(* ===== verification/Json.v ===== *)
(** * The parts of Go's [encoding/json] the program relies on

    Values decoded into [any] with [UseNumber], the scanner's grammar, strict
    whole-input decoding ([json.Unmarshal]), prefix decoding
    ([json.NewDecoder(r).Decode]), typed targets, and the encoder. *)

From S2P Require Import Prelude GoStrings Encoding.
From stdpp Require Import options.

(** ** Values *)

(** A JSON text, and also a value decoded into [any] with [UseNumber] (numbers
    keep their literal).  The scanner lists the members of an object in document
    order, duplicates included; [to_any] turns them into a map, an association
    list with distinct keys. *)
#[warnings="-register-all"]
Inductive json :=
  | JNull
  | JBool (b : bool)
  | JNum (lit : string)
  | JStr (s : string)
  | JArr (l : list json)
  | JObj (fs : list (string * json)).

Section json_ind.
Context (P : json -> Prop).
Context (Hnull : P JNull) (Hbool : forall b, P (JBool b)).
Context (Hnum : forall l, P (JNum l)) (Hstr : forall s, P (JStr s)).
Context (Harr : forall l, Forall P l -> P (JArr l)).
Context (Hobj : forall fs, Forall (fun kv => P (snd kv)) fs -> P (JObj fs)).

Fixpoint json_ind' (j : json) : P j :=
  match j with
  | JNull => Hnull
  | JBool b => Hbool b
  | JNum l => Hnum l
  | JStr s => Hstr s
  | JArr l => Harr l ((fix go l := match l return Forall P l with
      | [] => Forall_nil_2 P
      | x :: l' => Forall_cons_2 P x l' (json_ind' x) (go l') end) l)
  | JObj fs => Hobj fs ((fix go fs := match fs return Forall (fun kv => P (snd kv)) fs with
      | [] => Forall_nil_2 _
      | x :: fs' => Forall_cons_2 _ x fs' (json_ind' (snd x)) (go fs') end) fs)
  end.
End json_ind.

(** [v, ok := obj[key]] when [obj] holds a JSON object. *)
Definition obj_get (key : string) (j : json) : option json :=
  match j with JObj fs => assoc key fs | _ => None end.

(** ** Scanning *)

Definition quote : ascii := "034".

Definition is_ws (c : ascii) : bool :=
  existsb (fun n => N.eqb (code c) n) [32; 9; 13; 10]%N.

Fixpoint skip_ws (s : string) : string :=
  match s with
  | "" => ""
  | String c s' => if is_ws c then skip_ws s' else s
  end.

Definition is_digit (c : ascii) : bool := Utf8.in_range 48 57 (code c).

Definition hex_val (c : ascii) : option N :=
  let n := code c in
  if Utf8.in_range 48 57 n then Some (n - 48)%N
  else if Utf8.in_range 97 102 n then Some (n - 87)%N
  else if Utf8.in_range 65 70 n then Some (n - 55)%N
  else None.

Definition hex4 (a b c d : ascii) : option N :=
  match hex_val a, hex_val b, hex_val c, hex_val d with
  | Some x, Some y, Some z, Some w => Some (((x * 16 + y) * 16 + z) * 16 + w)%N
  | _, _, _, _ => None
  end.

Definition is_surrogate (r : N) : bool := Utf8.in_range 55296 57343 r.

(** [utf16.DecodeRune]: the code point of a surrogate pair. *)
Definition surrogate_pair (r1 r2 : N) : option N :=
  if Utf8.in_range 55296 56319 r1 && Utf8.in_range 56320 57343 r2
  then Some ((r1 - 55296) * 1024 + (r2 - 56320) + 65536)%N else None.

Definition simple_escape (c : ascii) : option ascii :=
  if c =c? quote then Some quote
  else if c =c? "\" then Some "\"%char
  else if c =c? "/" then Some "/"%char
  else if c =c? "b" then Some "008"%char
  else if c =c? "f" then Some "012"%char
  else if c =c? "n" then Some "010"%char
  else if c =c? "r" then Some "013"%char
  else if c =c? "t" then Some "009"%char
  else None.

Definition cons_res (p : string) (r : option (string * string)) : option (string * string) :=
  match r with Some (t, rest) => Some (p +:+ t, rest) | None => None end.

**Exercise description:** Looking at the records above, say how many lines hold the string "JStr". Write nothing but the number.

**Output for this task:** 3